The enlarged veins protrude into the lumen of the lower esophagus (visible on endoscopy). They may burst, resulting in hematemesis, which may rapidly be fatal. Esophageal varices account for 10% of upper gastrointestinal bleeding but a higher proportion of associated mortality.
Cirrhosis is the cause of 90% of varices in the UK, but schistosomiasis (bilharzia) causing non-cirrotic prehepatic portal hypertension is the major worldwide cause. Portal vein occlusion associated with pancreatitis or umbilical vein sepsis results in left-sided portal hypertension.

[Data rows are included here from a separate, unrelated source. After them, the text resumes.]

(* ===== verification/SipHash.v ===== *)
(** * Keyed and unkeyed table hashes: hash.cpp

    [CSipHasher] and its two versions specialised to 256-bit values, and [MurmurHash3].  The
    reference is SipHash-2-4 of a byte string: whole words of eight bytes are mixed in as they
    come, the last word holds the bytes that remain and the length. *)

From S2P Require Import Prelude Bytes ShaSpec BlockHash Uint256.

(** ** The code *)

Definition ROTL (x b : Z) : Z := u64 (x << b) ||| (x >> (64 - b)).

(** [v[4]] *)
Definition sip : Type := Z * Z * Z * Z.

Definition SIPROUND (v : sip) : sip :=
  let '(v0, v1, v2, v3) := v in
  let v0 := u64 (v0 + v1) in let v1 := ROTL v1 13 in let v1 := v1 ^^ v0 in
  let v0 := ROTL v0 32 in
  let v2 := u64 (v2 + v3) in let v3 := ROTL v3 16 in let v3 := v3 ^^ v2 in
  let v0 := u64 (v0 + v3) in let v3 := ROTL v3 21 in let v3 := v3 ^^ v0 in
  let v2 := u64 (v2 + v1) in let v1 := ROTL v1 17 in let v1 := v1 ^^ v2 in
  let v2 := ROTL v2 32 in
  (v0, v1, v2, v3).

(** [v0 ^= d], [v2 ^= d] and [v3 ^= d] *)
Definition xor0 (v : sip) (d : Z) : sip := let '(v0, v1, v2, v3) := v in (v0 ^^ d, v1, v2, v3).
Definition xor2 (v : sip) (d : Z) : sip := let '(v0, v1, v2, v3) := v in (v0, v1, v2 ^^ d, v3).
Definition xor3 (v : sip) (d : Z) : sip := let '(v0, v1, v2, v3) := v in (v0, v1, v2, v3 ^^ d).

Record CSipHasher := mkCSipHasher {
  sip_v : sip;
  tmp : Z;     (* uint64_t *)
  count : Z;   (* int *)
}.

Definition sip_init (k0 k1 : Z) : sip :=
  (0x736f6d6570736575 ^^ k0, 0x646f72616e646f6d ^^ k1, 0x6c7967656e657261 ^^ k0, 0x7465646279746573 ^^ k1).
Definition CSipHasher_new (k0 k1 : Z) : CSipHasher := mkCSipHasher (sip_init k0 k1) 0 0.
Lemma extracts_inner t (k p : nat) :
  nTransactions t = n -> (S k <= h)%nat -> (p < length (level l (S k)))%nat -> f_at (S k) p = true ->
  (forall q, (q < length (level l k))%nat -> extracts t k q) -> extracts t (S k) p.
Proof.
  intros Ht Hk Hp Hf IH pre post hpre hpost st Eb Eh Hb Hu. pose proof (height_bound _ _ Hh) as H30.
  pose proof (build_inner k p ltac:(lia) Hf) as EB. cbv zeta in EB. rewrite EB in *.
  cbn [fst snd] in *. clear EB.
  assert (Lb : vBits t !! nBitsUsed st = Some true) by (rewrite Eb, Hb; by apply list_lookup_middle).
  cbn [TraverseAndExtract]. rewrite Lb. cbn [negb]. rewrite Ht, CalcTreeWidth_level by (done || lia).
  replace (p * 2) with (Z.of_nat (2 * p)) by lia. replace (Z.of_nat (2 * p) + 1) with (Z.of_nat (2 * p + 1)) by lia.
  destruct (level_children k p Hp) as [Hlt ->]. rewrite (below_children k p Hp), matched_app.
  set (r := if decide (2 * p + 1 < length (level l k))%nat then build k (2 * p + 1) else ([], [])) in *.
  rewrite (IH (2 * p)%nat Hlt (pre ++ [true]) (r.1 ++ post) hpre (r.2 ++ hpost))
    by (cbn [nBitsUsed nHashUsed]; rewrite ?length_app, ?Hb, ?Hu, ?Eb, ?Eh; cbn [app length]; rewrite <- ?app_assoc; done || lia).
  cbn [ex_vMatch ex_vnIndex ex_fBad].
  pose proof (level_lookup_hash k (2 * p) Hlt) as Hleft.
  destruct (decide (2 * p + 1 < length (level l k))%nat) as [Hr|Hr].
  - rewrite (proj2 (Z.ltb_lt _ _)) by lia. pose proof (level_lookup_hash k (2 * p + 1) Hr) as Hright. unfold r.
    rewrite (IH (2 * p + 1)%nat Hr (pre ++ [true] ++ (build k (2 * p)).1) post (hpre ++ (build k (2 * p)).2) hpost)
      by (cbn [nBitsUsed nHashUsed]; rewrite ?Eb, ?Eh; unfold r; cbn [app]; rewrite <- ?app_assoc; done).
    cbn [ex_vMatch ex_vnIndex ex_fBad].
    rewrite decide_False.
    2: { intros E. pose proof (unmutated_level k ltac:(lia)) as Hu'.
         refine (find_equal_pair_lookup _ p _ _ Hu' _ _ (eq_sym E)); by apply list_lookup_lookup_total_lt. }
    rewrite (Hash_pair D) by done. rewrite fmap_app, <- !app_assoc. done.
  - rewrite (proj2 (Z.ltb_ge _ _)) by lia. rewrite (Hash_pair D) by done. unfold r. cbn [fst snd].
    rewrite !app_nil_r, <- app_assoc. done.
Qed.

Lemma extract_built t (k p : nat) :
  nTransactions t = n -> (k <= h)%nat -> (p < length (level l k))%nat -> extracts t k p.
Proof.
  intros Ht. pose proof (height_bound _ _ Hh) as H30. revert p. induction k as [|k IH]; intros p Hk Hp.
  - apply extracts_leaf; auto with lia.
  - destruct (f_at (S k) p) eqn:Hf; [|apply extracts_leaf; auto with lia].
    apply extracts_inner; [done..|]. intros q Hq. apply IH; [lia|done].
Qed.
End complete.

(** ** The flag bits on the wire *)

Lemma length_pack_bits bits : length (pack_bits bits) = ((length bits + 7) / 8)%nat.
Proof. unfold pack_bits. by rewrite length_set_bits, length_replicate. Qed.

Lemma pack_bits_bytes bits : bytes (pack_bits bits).
Proof. apply set_bits_bytes, Forall_replicate. by split. Qed.

Lemma pack_bits_get bits (p : nat) :
  length bits < 2 ^ 63 -> (p < 8 * ((length bits + 7) / 8))%nat ->
  get_bit (pack_bits bits) p = bool_decide (p < length bits)%nat && (bits !!! p).
Proof.
  intros Hl Hp. rewrite get_bit_testbit. unfold pack_bits.
  assert (E : ((length bits + 7) / 8)%nat = Z.to_nat (u64 (length bits + 7) / 8)).
  { rewrite u64_small by lia. change (length bits + 7) with (Z.of_nat (length bits) + Z.of_nat 7).
    rewrite <- Nat2Z.inj_add. change 8 with (Z.of_nat 8). by rewrite <- Nat2Z.inj_div, Nat2Z.id. }
  pose proof (Nat.div_mod_eq p 8) as Ep. pose proof (Nat.mod_upper_bound p 8 ltac:(lia)) as Hr.
  rewrite E in *. rewrite (testbit_set_bits (length bits) bits (length bits) (p / 8) (p mod 8)).
  - by rewrite <- Ep.
  - done.
  - rewrite <- E. pose proof (Nat.div_mod_eq (length bits + 7) 8). pose proof (Nat.mod_upper_bound (length bits + 7) 8 ltac:(lia)). lia.
  - lia.
  - done.
Qed.

Lemma unpack_pack bits :
  length bits < 2 ^ 63 ->
  exists k : nat, unpack_bits (pack_bits bits) = bits ++ replicate k false /\
    ((length bits + k + 7) / 8 = (length bits + 7) / 8)%nat.
Proof.
  intros Hl. unfold unpack_bits. rewrite length_pack_bits.
  pose proof (Nat.div_mod_eq (length bits + 7) 8) as E.
  pose proof (Nat.mod_upper_bound (length bits + 7) 8 ltac:(lia)) as Hr.
  pose proof (pack_bits_get bits) as Hg.
  set (nb := ((length bits + 7) / 8)%nat) in *. exists (nb * 8 - length bits)%nat. split.
  - apply list_eq_same_length with (nb * 8)%nat;
      [rewrite length_app, length_replicate; lia|rewrite length_fmap, length_seq; lia|].
    intros p x y Hp Hx Hy. rewrite list_lookup_fmap, lookup_seq_lt in Hx by lia. cbn in Hx. injection Hx as <-.
    rewrite Hg by lia. case_bool_decide as Hlt.
    + rewrite lookup_app_l in Hy by done. cbn. by apply list_lookup_total_correct.
    + rewrite lookup_app_r, lookup_replicate_2 in Hy by lia. by injection Hy as <-.
  - replace (length bits + (nb * 8 - length bits) + 7)%nat with (7 + nb * 8)%nat by lia.
    rewrite Nat.div_add by lia. done.
Qed.

Lemma SHA256_bytes m : bytes (SHA256 m).
Proof.
  unfold SHA256, sha_hash. rewrite digest_WriteBE32_all.
  destruct (fold_blocks _ _ _ _ _) as [[[[[[[? ?] ?] ?] ?] ?] ?] ?]. unfold Sha256.WriteBE32_all, WriteBE32, bytes.
  rewrite !Forall_app. repeat split; apply Forall_rev, le_bytes_bytes.
Qed.

Lemma level_bytes l k : Forall bytes l -> Forall bytes (level l k).
Proof.
  destruct k as [|k]; [done|]. intros _. rewrite level_S.
  induction (level l k) using list_pair_ind; cbn [pair_up]; repeat constructor; try done; apply SHA256_bytes.
Qed.

Lemma build_bytes (D : Sha256.dispatch) `{HD : !GoodDispatch D} l vMatch (k p : nat) :
  small l -> Forall is_hash l -> Forall bytes l -> (k <= 31)%nat -> (p < length (level l k))%nat ->
  Forall (λ x, is_hash x /\ bytes x) (build D l vMatch k p).2.
Proof.
  intros Hs Hl Hb. revert p. induction k as [|k IH]; intros p Hk Hp.
  - rewrite build_leaf by auto. apply Forall_singleton. split; [by apply level_lookup_hash|].
    apply (Forall_lookup_total_1 _ _ _ (level_bytes l 0 Hb) Hp).
  - destruct (f_at l vMatch (S k) p) eqn:Hf.
    + rewrite build_inner by (done || lia). cbn [fst snd].
      destruct (level_children l k p Hp) as [Hlt _]. apply Forall_app. split; [apply IH; lia|].
      destruct (decide _) as [Hr|Hr]; [apply IH; lia|constructor].
    + rewrite build_leaf by auto. apply Forall_singleton. split; [by apply level_lookup_hash|].
      apply (Forall_lookup_total_1 _ _ _ (level_bytes l (S k) Hb) Hp).
Qed.

(** ** A proof made, sent, received and checked *)

(** what the reader has: the tree with its bits filled up to whole bytes *)
Lemma PMT_wire t {S} `{IStreamLaws S} (s : S) rest :
  in_uint 32 (nTransactions t) -> length (vHash t) <= MAX_SIZE -> Forall (λ x, is_hash x /\ bytes x) (vHash t) ->
  length (pack_bits (vBits t)) <= MAX_SIZE -> is_ok s ->
  is_pending s = written (Serialize codec_CPartialMerkleTree t) ++ rest ->
  exists s', Unserialize codec_CPartialMerkleTree s
    = (Ok (mkPMT (nTransactions t) (unpack_bits (pack_bits (vBits t))) (vHash t) false), s') /\ is_pending s' = rest.
Proof.
  intros Hn Hh Hv Hb Hs Hp.
  assert (Rh : representable (codec_vector (codec_array 32) 32) (vHash t)).
  { split; [split; [done|]|lia]. eapply Forall_impl; [exact Hv|]. intros x [Hx Hx']. unfold is_hash in Hx.
    split; [lia|]. split; [unfold MAX_SIZE; lia|done]. }
  assert (Rb : representable codec_byte_vector (pack_bits (vBits t))) by (split; [done|apply pack_bits_bytes]).
  assert (E : written (Serialize codec_CPartialMerkleTree t) = encoding codec_uint32 (nTransactions t) ++
    encoding (codec_vector (codec_array 32) 32) (vHash t) ++ encoding codec_byte_vector (pack_bits (vBits t))).
  { apply emits_written. apply emits_bind; [exact (Serialize_emits (c:=codec_uint32) (S:=CDataStream) _ Hn)|].
    apply emits_bind; by apply Serialize_emits. }
  rewrite E in Hp.
  assert (Hparse : parses (Unserialize codec_CPartialMerkleTree (S:=S))
    (encoding codec_uint32 (nTransactions t) ++
     encoding (codec_vector (codec_array 32) 32) (vHash t) ++ encoding codec_byte_vector (pack_bits (vBits t)))
    (mkPMT (nTransactions t) (unpack_bits (pack_bits (vBits t))) (vHash t) false)).
  { eapply parses_bind; [by apply (Unserialize_parses (c:=codec_uint32))|].
    eapply parses_bind; [by apply (Unserialize_parses (c:=codec_vector (codec_array 32) 32))|].
    eapply parses_bind_all; [by apply (Unserialize_parses (c:=codec_byte_vector))|]. apply parses_ret. }
  destruct (Hparse s rest Hs Hp) as (s' & E' & _ & ?). eauto.
Qed.

(** C18: A partial tree does its job: for the ids of a block that are not reported as mutated and any mask,
    the tree the constructor builds, written by its serialization to a stream and read back
    from it, gives from [ExtractMatches] the block's root, the masked ids in their order, and
    their positions. *)
Theorem partial_merkle_roundtrip (D : Sha256.dispatch) `{HD : !GoodDispatch D}
    (l : list (list Z)) (vMatch : list bool) (root : list Z) :
  l <> [] -> length l <= MaxBlockSize true / 60 -> Forall is_hash l -> Forall bytes l ->
  ComputeMerkleRoot D l = (root, false) ->
  exists t, PMT_new D l vMatch = Some t /\
  forall {S} `{IStreamLaws S} (s : S) (rest : list Z) (vMatchIn : list (list Z)),
    is_ok s -> is_pending s = written (Serialize codec_CPartialMerkleTree t) ++ rest ->
    exists t' s', Unserialize codec_CPartialMerkleTree s = (Ok t', s') /\ is_pending s' = rest /\
      let ps := matched vMatch (seqZ 0 (length l)) in
      ExtractMatches D t' vMatchIn [] = (root, ((λ i, l !!! Z.to_nat i) <$> ps, ps, false)).
Proof.
  intros Hn Hlen Hl Hb Hr. change (MaxBlockSize true / 60) with 33333 in Hlen.
  assert (Hs : small l) by (split; [done|lia]). pose proof (CalcTreeHeight_spec l Hs) as Hh.
  rewrite (ComputeMerkleRoot_spec D) in Hr by done. injection Hr as Hroot Hmut.
  set (h := CalcTreeHeight (length l)) in *. pose proof (height_bound _ _ Hh) as H30.
  assert (Hp : (0 < length (level l h))%nat) by (rewrite (height_top _ _ Hh); lia).
  destruct (build_sizes D l vMatch Hs Hl h 0 ltac:(lia) Hp) as (Sz1 & Sz2 & Sz3 & _).
  pose proof (build_bytes D l vMatch h 0 Hs Hl Hb ltac:(lia) Hp) as Hbb.
  assert (Hbelow : below (length l) h 0 = seqZ 0 (length l)).
  { destruct (decide (2 ^ h < length l)) as [Hlt|Hge].
    - exfalso. assert (1 < length (level l h))%nat; [|rewrite (height_top _ _ Hh) in *; lia].
      apply (in_level l h 1). lia.
    - unfold below. rewrite Z.mul_0_l, Z.min_r by lia. f_equal. lia. }
  rewrite Hbelow, length_seqZ in *.
  assert (E0 : (length l =? 0)%nat = false) by (by destruct l).
  unfold PMT_new. rewrite E0, u32_small by lia. fold h.
  change (TraverseAndBuild D (length l) h 0 l vMatch) with (build D l vMatch h 0).
  destruct (build D l vMatch h 0) as [bits hashes] eqn:Eb. cbn [fst snd] in *. eexists. split; [done|].
  intros S ?? s rest vMatchIn Hok Hpend.
  assert (Hbits : length bits <= 31 * 33333)
    by (apply Nat2Z.inj_le in Sz3; rewrite Nat2Z.inj_mul, Z2Nat.id in Sz3 by lia; nia).
  destruct (unpack_pack bits) as (k & Ek & Hk); [lia|].
  destruct (PMT_wire (mkPMT (length l) bits hashes false) s rest) as (s' & Es & Hs').
  - unfold in_uint. cbn. lia.
  - cbn. unfold MAX_SIZE. lia.
  - done.
  - cbn [vBits]. rewrite length_pack_bits. unfold MAX_SIZE. pose proof (Nat.Div0.div_le_upper_bound (length bits + 7) 8 (length bits + 7) ltac:(lia)). lia.
  - done.
  - done.
  - eexists _, s'. split; [exact Es|]. split; [done|]. cbn [vBits vHash nTransactions]. rewrite Ek. cbv zeta.
    unfold ExtractMatches. cbn [vBits vHash nTransactions fBad]. cbv zeta.
    rewrite (proj2 (Z.eqb_neq _ _)), (proj2 (Z.ltb_ge (MaxBlockSize true / 60) _)), (proj2 (Z.ltb_ge _ (length hashes)))
      by (change (MaxBlockSize true / 60) with 33333; destruct l; [done|]; cbn [length] in *; lia).
    rewrite length_app, length_replicate, (proj2 (Nat.ltb_ge _ _)) by lia. fold h.
    pose proof (extract_built D l vMatch Hs Hl h Hh Hmut (mkPMT (length l) (bits ++ replicate k false) hashes false) h 0 eq_refl
      ltac:(lia) Hp [] (replicate k false) [] [] (mkExtraction 0 0 [] [] false)) as Hex.
    unfold build in Hex, Eb. rewrite Eb in Hex. cbn [fst snd app vBits vHash length] in Hex. rewrite app_nil_r in Hex.
    rewrite Hbelow in Hex. change (Z.of_nat 0) with 0 in Hex. rewrite Hex by done.
    cbn [ex_fBad nBitsUsed nHashUsed ex_vMatch ex_vnIndex]. rewrite Hk, !Nat.eqb_refl. cbn [negb].
    rewrite <- Hroot. done.
Qed.

Lemma partial_merkle_roundtrip_witness :
  exists t, PMT_new Sha256.standard [replicate 32 1; replicate 32 2] [true; false] = Some t.
Proof.
  destruct (partial_merkle_roundtrip Sha256.standard [replicate 32 1; replicate 32 2] [true; false]
    (ComputeMerkleRoot Sha256.standard [replicate 32 1; replicate 32 2]).1) as (t & E & _).
  - discriminate.
  - vm_compute. discriminate.
  - repeat constructor.
  - rewrite !Forall_cons, Forall_nil. split_and!; [..|done]; apply Forall_replicate; unfold in_uint; lia.
  - vm_compute. reflexivity.
  - exists t. exact E.
Defined.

Themanagement of acute variceal bleeding requires resuscitation involving restoring blood volume and taking measures to stop the bleeding. Urgent endoscopy is required and vasoconstrictor drugs (e.g. terlipressin and octreotide, a somatostatin analogue) can be given.
Sclerotherapy and elastic band ligation are widely used techniques to stem the loss of blood. Both are performed by endoscopy and can help prevent re-bleeding. Sclerotherapy involves injecting the varices with a sclerosing agent to produce vessel thrombosis and arrest bleeding. Banding involves placing a tight-fitting elastic band around the varices to stop it bleeding.
Patients are often put on a beta-blocker (e.g. propranolol or carvedilol), a prophylactic measure to prevent further variceal bleeds by lowering portal blood pressure and reducing portal blood flow. Prognosis following bleeding varices is dependent on etiology and liver function: excellent in portal vein thrombosis and poor for Child’s C cirrhosis particularly when jaundice, ascites, encephalopathy or hypoalbuminaemia may be present. Overall, mortality from a first bleed from esophageal varices is 40%.
Mallory–Weiss syndrome is haematemesis from a tear at the gastro-oesophageal junction (a Mallory–Weiss tear). It is caused by prolonged retching or coughing and a sudden increase in intra-abdominal pressure. It is most common following violent retching associated with binge drinking.